Nigeria’s Office of the National Security Adviser (ONSA) has waded into the ongoing row between telecoms operators in Nigeria and the Nigeria Civil Aviation Authority (NCAA).

The argument started when the NCAA threatened to demolish approximately 7,000 (some reports said 8,805) communication towers belonging to telecom businesses and others, because the structures do not comply with height restriction and other regulations. 

It then escalated when the Nigerian Communications Commission (NCC) said it reported the NCAA’s threat to ONSA because the targeted towers form part of the critical national infrastructure and any attempt at disruption must be approved by the security adviser.

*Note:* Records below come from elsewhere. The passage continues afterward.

Definition empty_table : table := {| rows := []; seq := 0 |}.

Definition max_rowid (rs : list user_row) : Z :=
  fold_right (fun r m => Z.max (row_id r) m) 0 rs.

Definition email_taken (e : string) (rs : list user_row) : bool :=
  existsb (fun r => (row_email r =? e)%string) rs.

(** INSERT INTO users (name, email, password) VALUES (?, ?, ?).
    Returns the new table and [lastrowid].  A constraint failure aborts
    the statement and leaves table and counter as they were. *)
Definition exec_insert (name email password : json) (t : table)
  : result (table * Z) :=
  n <- bind_param name ;;
  e <- bind_param email ;;
  p <- bind_param password ;;
  match text_affinity n, text_affinity e, text_affinity p with
  | Some n, Some e, Some p =>
      if email_taken e (rows t) then Raise IntegrityError   (* UNIQUE *)
      else
        let new_id := Z.max (seq t) (max_rowid (rows t)) + 1 in
        Ok ({| rows := rows t ++ [mk_row new_id n e p]; seq := new_id |},
            new_id)
  | _, _, _ => Raise IntegrityError                         (* NOT NULL *)
  end.

(** The columns an UPDATE may assign. *)
Inductive column : Type := ColName | ColEmail.

(** One [col = ?] of a SET clause applied to a row; [None] when the new
    value is NULL (NOT NULL fails). *)
Definition assign (r : user_row) (cv : column * sqlval) : option user_row :=
  match text_affinity (snd cv) with
  | None => None
  | Some s =>
      Some match fst cv with
           | ColName => mk_row (row_id r) s (row_email r) (row_password r)
           | ColEmail => mk_row (row_id r) (row_name r) s (row_password r)
           end
  end.
(** * paramhandling: the parameter validator of [paramhandler.py]

    A shallow embedding of the three functions of [paramhandler.py]
    ([get_nparrays], [get_classes], [parcheck]) together with the part of
    Python and NumPy they rely on, and the properties of the validation
    contract proved about them.

    Scope of the Python / NumPy model.
    - Python floats are IEEE binary64 data ([spec_float] with precision 53
      and [emax] 1024); a float handed to the program is canonical
      ([valid_binary]).
    - Scaling factors range over [None], [bool], [int], [float] and [str]
      objects.
    - Array-likes ([Q], [y], [classes]) are scalars or nested Python lists
      (nested no deeper than NumPy's maximum number of dimensions) whose
      leaves are [None], [bool], [int] (of any size), [float], or a bare
      [object()] instance, which stands for data that is not a number.
      Strings are left out: whether NumPy accepts one as a float depends on
      parsing its text.  Inputs that are NumPy arrays already are left out
      as well.
    - NumPy follows the behaviour of releases 1.24 and later on a 64-bit
      platform: a ragged nested sequence is a [ValueError]; [None] becomes
      NaN in a float array; a Python [int] is an int64 when it fits, a
      uint64 when it fits that only, an object otherwise; [float] of an
      [int] beyond the float range is an [OverflowError]; [np.unique]
      keeps a single NaN.
    - Formatted holes of f-strings are kept symbolic (the object, type,
      number or dtype that is printed), not rendered to characters. *)

From Stdlib Require Import String ZArith List Bool Lia QArith Permutation
  Sorted SpecFloat.
Import ListNotations.
Local Open Scope string_scope.
Local Open Scope list_scope.
Local Open Scope Z_scope.
Set Warnings "-register-all".

(** ** Python objects *)

Definition float := spec_float.

Definition float_valid (x : float) : bool := valid_binary 53 1024 x.

(** The literals [0.0] and [1.0]. *)
Definition float_zero : float := S754_zero false.
Definition float_one : float := S754_finite false 4503599627370496 (-52).

(** The objects a scaling factor may be bound to. *)
Inductive pyobj : Type :=
| PyNone
| PyBool (b : bool)
| PyInt (n : Z)
| PyFloat (x : float)
| PyStr (s : string).

(** [type(x)] *)
Inductive pytype : Type :=
  NoneType | bool_t | int_t | float_t | str_t | object_t.

Definition type_of (v : pyobj) : pytype :=
  match v with
  | PyNone => NoneType
  | PyBool _ => bool_t
  | PyInt _ => int_t
  | PyFloat _ => float_t
  | PyStr _ => str_t
  end.

(** [isinstance(v, (float, int))]: [bool] is a subclass of [int]. *)
Definition isinstance_float_int (v : pyobj) : bool :=
  match v with
  | PyBool _ | PyInt _ | PyFloat _ => true
  | PyNone | PyStr _ => false
  end.

(** ** NumPy data types and failures *)

Inductive dtype : Type := bool_ | int64 | uint64 | float64 | object_.

(** [np.issubdtype(d, np.integer)]: NumPy's [bool_] is not an integer type. *)
Definition issubdtype_integer (d : dtype) : bool :=
  match d with
  | int64 | uint64 => true
  | bool_ | float64 | object_ => false
  end.

(** What a failing library call reports (the text of its exception). *)
Inductive failure : Type :=
| Inhomogeneous                      (* ragged nested sequence *)
| FloatArgument (t : pytype)         (* float() argument must be ... not t *)
| UnsizedLen                         (* len() of unsized object *)
| NotOrderable (op : string) (l r : pytype)
                                     (* op not supported between instances *)
| UnorderableElements                (* the same, of two array elements *)
| IntTooLarge                        (* int too large to convert to float *)
| TupleIndex.                        (* tuple index out of range *)

(** ** Exceptions and the error monad *)

Inductive exn_class : Type :=
  TypeError | ValueError | IndexError | OverflowError.

(** A piece of an f-string: literal text or a formatted hole. *)
Inductive frag : Type :=
| Lit (s : string)
| OfType (t : pytype)
| OfValue (v : pyobj)
| OfNat (n : nat)
| OfDtype (d : dtype)
| OfFailure (f : failure).

Record exn : Type := Exn { exn_kind : exn_class; exn_msg : list frag }.

Inductive result (A : Type) : Type :=
| Ok (a : A)
| Raise (e : exn).
Arguments Ok {A} a.
Arguments Raise {A} e.

Definition bind {A B : Type} (m : result A) (k : A -> result B) : result B :=
  match m with
  | Ok a => k a
  | Raise e => Raise e
  end.

Notation "x <- m ;; k" := (bind m (fun x => k))
  (at level 61, m at next level, right associativity).
Notation "' p <- m ;; k" := (bind m (fun x => match x with p => k end))
  (at level 61, p pattern, m at next level, right associativity).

However, the NCAA has remained defiant and said it will tear down masts belonging to organisations that have failed to act. 

The NCC argued that the NCAA’s threat puts national security at risk, claiming the action could trigger communication blackout while financial institutions, which rely on ATMs, would not be able to operate.

“The path the NCCA is towing is not in the best interest of the country as the proposed demolition will have serious security implications,” said NCC’s executive commissioner in charge of stakeholder management. “Thousands of subscribers will lose connectivity, bank ATMs will shut down and critical equipment leveraging telecom infrastructure will no longer function. “NCC expects that at the minimum the NCCA would relate directly with the Commission as the regulator on this matter in the spirit of government inter-agency collaboration towards some sort of arbitration and resolution. To have chosen to make the matter a media issue suggests some kind of subtle ambush against the operators”.

Most operators have complied with the NCAA’s directive to secure an aviation height clearance certificate for every mast installed across Nigeria, regardless of height and location.